[Saved entries]
—————
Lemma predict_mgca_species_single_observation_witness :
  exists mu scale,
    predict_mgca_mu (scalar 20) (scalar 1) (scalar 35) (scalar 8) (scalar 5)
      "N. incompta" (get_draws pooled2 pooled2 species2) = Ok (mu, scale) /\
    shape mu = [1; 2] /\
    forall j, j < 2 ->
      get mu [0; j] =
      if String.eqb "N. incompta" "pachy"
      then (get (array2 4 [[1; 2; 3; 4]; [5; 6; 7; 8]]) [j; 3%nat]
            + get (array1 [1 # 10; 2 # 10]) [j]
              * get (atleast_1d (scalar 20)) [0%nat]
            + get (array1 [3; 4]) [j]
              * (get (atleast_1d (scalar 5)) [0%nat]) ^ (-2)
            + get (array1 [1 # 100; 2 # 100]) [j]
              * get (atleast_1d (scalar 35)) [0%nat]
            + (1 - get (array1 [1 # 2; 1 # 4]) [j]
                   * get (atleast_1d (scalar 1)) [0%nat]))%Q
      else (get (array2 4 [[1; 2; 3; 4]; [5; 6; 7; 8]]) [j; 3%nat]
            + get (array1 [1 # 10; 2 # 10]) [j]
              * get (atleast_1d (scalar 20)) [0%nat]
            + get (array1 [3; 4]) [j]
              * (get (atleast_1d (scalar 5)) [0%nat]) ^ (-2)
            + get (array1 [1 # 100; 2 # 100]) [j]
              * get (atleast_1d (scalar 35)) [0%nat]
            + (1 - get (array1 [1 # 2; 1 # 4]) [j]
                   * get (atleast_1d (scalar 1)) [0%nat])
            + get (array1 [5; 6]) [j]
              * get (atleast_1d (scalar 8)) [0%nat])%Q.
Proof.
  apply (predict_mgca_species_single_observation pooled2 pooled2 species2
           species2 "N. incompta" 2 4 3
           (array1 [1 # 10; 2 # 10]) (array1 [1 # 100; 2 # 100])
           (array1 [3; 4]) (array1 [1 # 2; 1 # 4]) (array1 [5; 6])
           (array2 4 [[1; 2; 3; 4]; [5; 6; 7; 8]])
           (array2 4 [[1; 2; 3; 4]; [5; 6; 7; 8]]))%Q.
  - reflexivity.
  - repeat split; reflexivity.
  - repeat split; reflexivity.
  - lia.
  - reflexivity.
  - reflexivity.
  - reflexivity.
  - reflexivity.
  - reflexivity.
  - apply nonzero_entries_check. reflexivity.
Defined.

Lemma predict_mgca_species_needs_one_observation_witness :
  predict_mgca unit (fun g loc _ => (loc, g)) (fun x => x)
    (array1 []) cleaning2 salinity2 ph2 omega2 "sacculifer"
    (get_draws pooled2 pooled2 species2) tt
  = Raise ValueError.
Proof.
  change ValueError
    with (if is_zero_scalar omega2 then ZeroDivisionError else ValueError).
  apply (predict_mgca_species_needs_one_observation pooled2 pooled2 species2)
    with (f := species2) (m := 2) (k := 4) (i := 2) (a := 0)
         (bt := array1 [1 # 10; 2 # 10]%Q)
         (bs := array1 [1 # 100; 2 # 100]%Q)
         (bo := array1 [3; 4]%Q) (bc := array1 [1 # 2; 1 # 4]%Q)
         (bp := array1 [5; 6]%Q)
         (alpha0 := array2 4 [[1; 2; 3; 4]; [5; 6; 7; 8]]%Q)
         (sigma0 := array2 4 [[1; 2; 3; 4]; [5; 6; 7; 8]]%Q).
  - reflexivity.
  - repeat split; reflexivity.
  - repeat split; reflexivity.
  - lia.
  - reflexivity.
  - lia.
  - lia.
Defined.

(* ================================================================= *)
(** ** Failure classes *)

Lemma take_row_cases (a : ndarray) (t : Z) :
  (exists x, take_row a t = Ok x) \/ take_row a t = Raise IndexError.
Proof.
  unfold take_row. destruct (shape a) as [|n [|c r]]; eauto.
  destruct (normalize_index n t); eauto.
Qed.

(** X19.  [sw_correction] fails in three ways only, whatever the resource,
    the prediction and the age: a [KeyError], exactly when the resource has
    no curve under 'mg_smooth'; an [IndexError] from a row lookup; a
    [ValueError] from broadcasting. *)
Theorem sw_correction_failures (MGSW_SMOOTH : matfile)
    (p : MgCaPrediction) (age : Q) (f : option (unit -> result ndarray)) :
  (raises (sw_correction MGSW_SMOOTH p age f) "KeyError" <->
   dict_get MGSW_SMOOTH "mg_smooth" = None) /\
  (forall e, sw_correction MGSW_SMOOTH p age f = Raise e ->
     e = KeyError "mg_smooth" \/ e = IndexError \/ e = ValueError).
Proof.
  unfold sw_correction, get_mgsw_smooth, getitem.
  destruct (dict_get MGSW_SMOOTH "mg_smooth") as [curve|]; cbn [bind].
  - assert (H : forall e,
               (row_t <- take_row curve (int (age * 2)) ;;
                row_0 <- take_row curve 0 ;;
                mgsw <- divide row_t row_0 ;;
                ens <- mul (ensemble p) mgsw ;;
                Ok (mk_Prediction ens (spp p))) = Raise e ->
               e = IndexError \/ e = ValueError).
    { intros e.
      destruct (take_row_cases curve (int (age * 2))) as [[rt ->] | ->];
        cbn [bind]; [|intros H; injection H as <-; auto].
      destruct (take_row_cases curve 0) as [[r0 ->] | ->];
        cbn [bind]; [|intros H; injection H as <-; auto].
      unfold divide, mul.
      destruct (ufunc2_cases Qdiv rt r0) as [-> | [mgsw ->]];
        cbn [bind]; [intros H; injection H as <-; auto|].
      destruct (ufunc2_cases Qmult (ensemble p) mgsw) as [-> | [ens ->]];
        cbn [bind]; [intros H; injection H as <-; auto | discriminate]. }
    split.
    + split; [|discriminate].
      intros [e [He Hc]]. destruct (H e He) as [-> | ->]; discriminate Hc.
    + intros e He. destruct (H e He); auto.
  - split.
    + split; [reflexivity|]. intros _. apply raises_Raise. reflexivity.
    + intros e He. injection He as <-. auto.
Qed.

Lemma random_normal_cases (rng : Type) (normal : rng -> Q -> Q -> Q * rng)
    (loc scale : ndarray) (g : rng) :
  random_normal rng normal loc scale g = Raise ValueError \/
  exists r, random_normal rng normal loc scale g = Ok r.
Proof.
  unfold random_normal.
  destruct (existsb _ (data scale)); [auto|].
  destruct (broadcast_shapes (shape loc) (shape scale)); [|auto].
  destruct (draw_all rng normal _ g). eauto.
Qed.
—————
■ **To do**
Every line of the data above should be retyped precisely.

■ **Task response**
Lemma predict_mgca_species_single_observation_witness :
  exists mu scale,
    predict_mgca_mu (scalar 20) (scalar 1) (scalar 35) (scalar 8) (scalar 5)
      "N. incompta" (get_draws pooled2 pooled2 species2) = Ok (mu, scale) /\
    shape mu = [1; 2] /\
    forall j, j < 2 ->
      get mu [0; j] =
      if String.eqb "N. incompta" "pachy"
      then (get (array2 4 [[1; 2; 3; 4]; [5; 6; 7; 8]]) [j; 3%nat]
            + get (array1 [1 # 10; 2 # 10]) [j]
              * get (atleast_1d (scalar 20)) [0%nat]
            + get (array1 [3; 4]) [j]
              * (get (atleast_1d (scalar 5)) [0%nat]) ^ (-2)
            + get (array1 [1 # 100; 2 # 100]) [j]
              * get (atleast_1d (scalar 35)) [0%nat]
            + (1 - get (array1 [1 # 2; 1 # 4]) [j]
                   * get (atleast_1d (scalar 1)) [0%nat]))%Q
      else (get (array2 4 [[1; 2; 3; 4]; [5; 6; 7; 8]]) [j; 3%nat]
            + get (array1 [1 # 10; 2 # 10]) [j]
              * get (atleast_1d (scalar 20)) [0%nat]
            + get (array1 [3; 4]) [j]
              * (get (atleast_1d (scalar 5)) [0%nat]) ^ (-2)
            + get (array1 [1 # 100; 2 # 100]) [j]
              * get (atleast_1d (scalar 35)) [0%nat]
            + (1 - get (array1 [1 # 2; 1 # 4]) [j]
                   * get (atleast_1d (scalar 1)) [0%nat])
            + get (array1 [5; 6]) [j]
              * get (atleast_1d (scalar 8)) [0%nat])%Q.
Proof.
  apply (predict_mgca_species_single_observation pooled2 pooled2 species2
           species2 "N. incompta" 2 4 3
           (array1 [1 # 10; 2 # 10]) (array1 [1 # 100; 2 # 100])
           (array1 [3; 4]) (array1 [1 # 2; 1 # 4]) (array1 [5; 6])
           (array2 4 [[1; 2; 3; 4]; [5; 6; 7; 8]])
           (array2 4 [[1; 2; 3; 4]; [5; 6; 7; 8]]))%Q.
  - reflexivity.
  - repeat split; reflexivity.
  - repeat split; reflexivity.
  - lia.
  - reflexivity.
  - reflexivity.
  - reflexivity.
  - reflexivity.
  - reflexivity.
  - apply nonzero_entries_check. reflexivity.
Defined.

Lemma predict_mgca_species_needs_one_observation_witness :
  predict_mgca unit (fun g loc _ => (loc, g)) (fun x => x)
    (array1 []) cleaning2 salinity2 ph2 omega2 "sacculifer"
    (get_draws pooled2 pooled2 species2) tt
  = Raise ValueError.
Proof.
  change ValueError
    with (if is_zero_scalar omega2 then ZeroDivisionError else ValueError).
  apply (predict_mgca_species_needs_one_observation pooled2 pooled2 species2)
    with (f := species2) (m := 2) (k := 4) (i := 2) (a := 0)
         (bt := array1 [1 # 10; 2 # 10]%Q)
         (bs := array1 [1 # 100; 2 # 100]%Q)
         (bo := array1 [3; 4]%Q) (bc := array1 [1 # 2; 1 # 4]%Q)
         (bp := array1 [5; 6]%Q)
         (alpha0 := array2 4 [[1; 2; 3; 4]; [5; 6; 7; 8]]%Q)
         (sigma0 := array2 4 [[1; 2; 3; 4]; [5; 6; 7; 8]]%Q).
  - reflexivity.
  - repeat split; reflexivity.
  - repeat split; reflexivity.
  - lia.
  - reflexivity.
  - lia.
  - lia.
Defined.

(* ================================================================= *)
(** ** Failure classes *)

Lemma take_row_cases (a : ndarray) (t : Z) :
  (exists x, take_row a t = Ok x) \/ take_row a t = Raise IndexError.
Proof.
  unfold take_row. destruct (shape a) as [|n [|c r]]; eauto.
  destruct (normalize_index n t); eauto.
Qed.

(** X19.  [sw_correction] fails in three ways only, whatever the resource,
    the prediction and the age: a [KeyError], exactly when the resource has
    no curve under 'mg_smooth'; an [IndexError] from a row lookup; a
    [ValueError] from broadcasting. *)
Theorem sw_correction_failures (MGSW_SMOOTH : matfile)
    (p : MgCaPrediction) (age : Q) (f : option (unit -> result ndarray)) :
  (raises (sw_correction MGSW_SMOOTH p age f) "KeyError" <->
   dict_get MGSW_SMOOTH "mg_smooth" = None) /\
  (forall e, sw_correction MGSW_SMOOTH p age f = Raise e ->
     e = KeyError "mg_smooth" \/ e = IndexError \/ e = ValueError).
Proof.
  unfold sw_correction, get_mgsw_smooth, getitem.
  destruct (dict_get MGSW_SMOOTH "mg_smooth") as [curve|]; cbn [bind].
  - assert (H : forall e,
               (row_t <- take_row curve (int (age * 2)) ;;
                row_0 <- take_row curve 0 ;;
                mgsw <- divide row_t row_0 ;;
                ens <- mul (ensemble p) mgsw ;;
                Ok (mk_Prediction ens (spp p))) = Raise e ->
               e = IndexError \/ e = ValueError).
    { intros e.
      destruct (take_row_cases curve (int (age * 2))) as [[rt ->] | ->];
        cbn [bind]; [|intros H; injection H as <-; auto].
      destruct (take_row_cases curve 0) as [[r0 ->] | ->];
        cbn [bind]; [|intros H; injection H as <-; auto].
      unfold divide, mul.
      destruct (ufunc2_cases Qdiv rt r0) as [-> | [mgsw ->]];
        cbn [bind]; [intros H; injection H as <-; auto|].
      destruct (ufunc2_cases Qmult (ensemble p) mgsw) as [-> | [ens ->]];
        cbn [bind]; [intros H; injection H as <-; auto | discriminate]. }
    split.
    + split; [|discriminate].
      intros [e [He Hc]]. destruct (H e He) as [-> | ->]; discriminate Hc.
    + intros e He. destruct (H e He); auto.
  - split.
    + split; [reflexivity|]. intros _. apply raises_Raise. reflexivity.
    + intros e He. injection He as <-. auto.
Qed.

Lemma random_normal_cases (rng : Type) (normal : rng -> Q -> Q -> Q * rng)
    (loc scale : ndarray) (g : rng) :
  random_normal rng normal loc scale g = Raise ValueError \/
  exists r, random_normal rng normal loc scale g = Ok r.
Proof.
  unfold random_normal.
  destruct (existsb _ (data scale)); [auto|].
  destruct (broadcast_shapes (shape loc) (shape scale)); [|auto].
  destruct (draw_all rng normal _ g). eauto.
Qed.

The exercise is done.